Stored items:
☆ ☆ ☆

(* ===== verification/GsHandler.v ===== *)
(** The connection handler of the gossipsub
    (external/libp2p-gossipsub/src/handler.rs): one long-lived substream in each
    direction, fed from the queue of the peer. *)

From S2P Require Import Prelude Bytes BTree Common AppMessage Storage GsTimeCache GsBackoff GsMessageCache GsSubscriptions GsQueue GsConfig GsProtocol GsRouter GsMesh GsHeartbeat GsMessages.
From Stdlib Require Import Strings.Byte.

#[local] Open Scope Z_scope.

(** [Framed<Stream, GossipsubCodec>]: the answers of a substream and what it is
    afterwards; [None] is [Poll::Pending]. *)
Class FramedLib {P : PeerIdLib} := {
  Framed : Type;
  fr_poll_ready : Framed -> option (result unit string) * Framed;
  fr_start_send : ProtoRpc -> Framed -> result unit string * Framed;
  fr_poll_flush : Framed -> option (result unit string) * Framed;
  fr_poll_next : Framed -> option (option (result HandlerEvent string)) * Framed;
  fr_poll_close : Framed -> option (result unit string) * Framed;
}.

Section handler.
Context {P : PeerIdLib} {FR : FramedLib}.

Definition MAX_SUBSTREAM_ATTEMPTS : Z := 5.

Inductive InboundSubstreamState : Type :=
  | WaitingInput (substream : Framed)
  | Closing (substream : Framed)
  | InboundPoisoned.

Inductive OutboundSubstreamState : Type :=
  | WaitingOutput (substream : Framed)
  | PendingSend (substream : Framed) (message : ProtoRpc)
  | PendingFlush (substream : Framed)
  | OutboundPoisoned.

(** The queue is shared with the behaviour; the handler has the number of its
    reference. *)
Record EnabledHandler := {
  eh_peer_id : PeerId;
  eh_listen_protocol : ProtocolConfig;
  eh_outbound_substream : option OutboundSubstreamState;
  eh_inbound_substream : option InboundSubstreamState;
  eh_message_queue : Z;
  eh_outbound_substream_establishing : bool;
  eh_outbound_substream_attempts : Z;
  eh_inbound_substream_attempts : Z;
  eh_peer_kind : option PeerKind;
  eh_peer_kind_sent : bool;
  eh_last_io_activity : Z;
  eh_in_mesh : bool;
}.
(** The same envelope arrives twice under two gossip ids. *)
Definition r1 := handle_gossip_message hb_topic [topic] (clk 0) (gm x01) c0.
Definition step (r : run SwarmEventContext) (k : Clock) (m : GossipMessage) : run SwarmEventContext :=
  let! c := r in handle_gossip_message hb_topic [topic] k m c.
Definition r2 := step r1 (clk 5) (gm x02).

Definition verdicts (r : run SwarmEventContext) : list MessageAcceptance :=
  match r with Ret c => map snd (cx_reports c) | Panic => [] end.
Definition delivered (r : run SwarmEventContext) : list Z :=
  match r with Ret c => map msg_timestamp_ns (cx_app_messages c) | Panic => [] end.
Definition book_len (r : run SwarmEventContext) : Z :=
  match r with Ret c => pb_len (cx_peer_book c) | Panic => -1 end.

Lemma two_trace : exists c1 c2, r1 = Ret c1 /\ r2 = Ret c2 /\
  gossip_trace hb_topic [topic] c0 [(clk 0, gm x01); (clk 5, gm x02)] c2.
Proof.
  assert (verdicts r2 = [MA_Accept; MA_Ignore] /\ book_len r1 = 0) as [Hv Hb] by (split; vm_compute; reflexivity).
  unfold r2, step in *. unfold r1 in *.
  destruct (handle_gossip_message hb_topic [topic] (clk 0) (gm x01) c0) as [c1|] eqn:E1; [|discriminate Hv].
  cbn [run_bind] in *.
  destruct (handle_gossip_message hb_topic [topic] (clk 5) (gm x02) c1) as [c2|] eqn:E2; [|discriminate Hv].
  exists c1, c2. split; [reflexivity|]. split; [reflexivity|].
  destruct (handle_gossip_spec hb_topic [topic] (clk 0) (gm x01) c0 c0_wf) as (c1' & a & E1' & _ & Hcfg & _).
  { vm_compute. reflexivity. }
  rewrite E1 in E1'. injection E1' as <-. destruct Hcfg as (_ & _ & _ & Hns).
  econstructor; [vm_compute; reflexivity|exact E1|]. econstructor; [|exact E2|constructor].
  unfold room. rewrite Hns. cbn in Hb. rewrite Hb. vm_compute. reflexivity.
Qed.

Lemma total_witness :
  exists c2, gossip_trace hb_topic [topic] c0 [(clk 0, gm x01); (clk 5, gm x02)] c2 /\ ctx_wf c2.
Proof.
  destruct two_trace as (c1 & c2 & _ & E2 & Htr). exists c2. split; [exact Htr|].
  assert (book_len r2 = 0) as Hb by (vm_compute; reflexivity). rewrite E2 in Hb. cbn in Hb.
  refine (proj1 (gossip_handlers_total_and_report_once hb_topic [topic] c0 _ c2 (clk 9) (gm x03) c0_wf Htr _)).
  assert (cx_application_namespaces c2 = []) as Hns.
  { assert (match r2 with Ret c => length (cx_application_namespaces c) | Panic => 1%nat end = 0%nat) as Hl
      by (vm_compute; reflexivity).
    rewrite E2 in Hl. destruct (cx_application_namespaces c2); [reflexivity|discriminate Hl]. }
  unfold room. rewrite Hns, Hb. reflexivity.
Defined.

Lemma authentic_witness :
  exists c1 m, handle_gossip_message hb_topic [topic] (clk 0) (gm x01) c0 = Ret c1 /\
    cx_app_messages c1 = [m] /\ peer_parse (msg_source_peer_id m) = Ok author.
Proof.
  assert (delivered r1 = [now]) as Hd by (vm_compute; reflexivity). unfold r1 in Hd.
  destruct (handle_gossip_message hb_topic [topic] (clk 0) (gm x01) c0) as [c1|] eqn:E1; [|discriminate Hd].
  cbn in Hd. destruct (cx_app_messages c1) as [|m [|]] eqn:Em; try discriminate Hd.
  exists c1, m. split; [reflexivity|]. split; [exact Em|].
  destruct (delivered_message_is_authentic hb_topic [topic] (clk 0) (gm x01) c0 c1 m c0_wf) as (a & Ha & _ & Hp & _).
  - vm_compute. reflexivity.
  - exact E1.
  - exact Em.
  - injection Ha as <-. exact Hp.
Defined.

Lemma at_most_once_witness :
  exists c2, r2 = Ret c2 /\ delivered r2 = [now] /\ NoDup (delivery_key <$> cx_app_messages c2).
Proof.
  destruct two_trace as (c1 & c2 & _ & E2 & Htr). exists c2. split; [exact E2|].
  split; [vm_compute; reflexivity|].
  apply (application_delivery_at_most_once hb_topic [topic] c0 [(clk 0, gm x01); (clk 5, gm x02)] c2 c0_wf).
  - vm_compute. reflexivity.
  - vm_compute. repeat split; discriminate.
  - reflexivity.
  - reflexivity.
  - exact Htr.
  - repeat constructor; vm_compute; discriminate.
  - repeat constructor; vm_compute; discriminate.
  - vm_compute. discriminate.
Defined.

Lemma heartbeat_limit_witness :
  pb_max_records (cx_peer_book c0) = 1 /\
  3 <= pb_len (cx_peer_book (foldl (fun c p => record_heartbeat_peer (clk 0) p c) c0 [x01; x02; x03])).
Proof.
  split; [reflexivity|].
  refine (proj2 (heartbeat_authors_exceed_record_limit (clk 0) [x01; x02; x03] c0 c0_wf _ _)).
  - repeat constructor; set_solver.
  - vm_compute. reflexivity.
Defined.

(** The second of two fragments completes the message. *)
Definition frag_wire : list byte := FragmentWitness.wire 0.

Lemma frag_wire_decodes :
  is_ok (decode_app_message frag_wire) = false /\ decode_fragment frag_wire = Ok (FragmentWitness.piece 0).
Proof. split; vm_compute; reflexivity. Qed.

Lemma counted_twice_witness :
  exists c c', total_bytes_received (bandwidth (cx_metrics c)) = 0 /\
    handle_app_message (clk 20) relay (Some author) [x01] topic frag_wire c = Ret c' /\
    total_bytes_received (bandwidth (cx_metrics c')) = 2 * (len frag_wire + 64).
Proof.
  destruct FragmentWitness.second_push as (st & m & st' & _ & Hp).
  destruct frag_wire_decodes as [Hd Hf].
  destruct (decode_app_message frag_wire) as [|err] eqn:Ed; [discriminate Hd|].
  exists (set_reassembler st c0).
  destruct (completing_fragment_counted_twice (clk 20) relay author [x01] topic frag_wire (set_reassembler st c0)
    err (FragmentWitness.piece 0) m st' Ed Hf) as (c' & Hc' & Htot).
  - reflexivity.
  - vm_compute. reflexivity.
  - vm_compute. reflexivity.
  - exact Hp.
  - exists c'. split; [reflexivity|]. split; [exact Hc'|]. rewrite Htot. vm_compute. reflexivity.
Defined.
End GossipWitness.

☆ ☆ ☆

Action item: From the entries, copy every line in which the string "bandwidth" can be found.

Response to the exercise:
  exists c c', total_bytes_received (bandwidth (cx_metrics c)) = 0 /\
    total_bytes_received (bandwidth (cx_metrics c')) = 2 * (len frag_wire + 64).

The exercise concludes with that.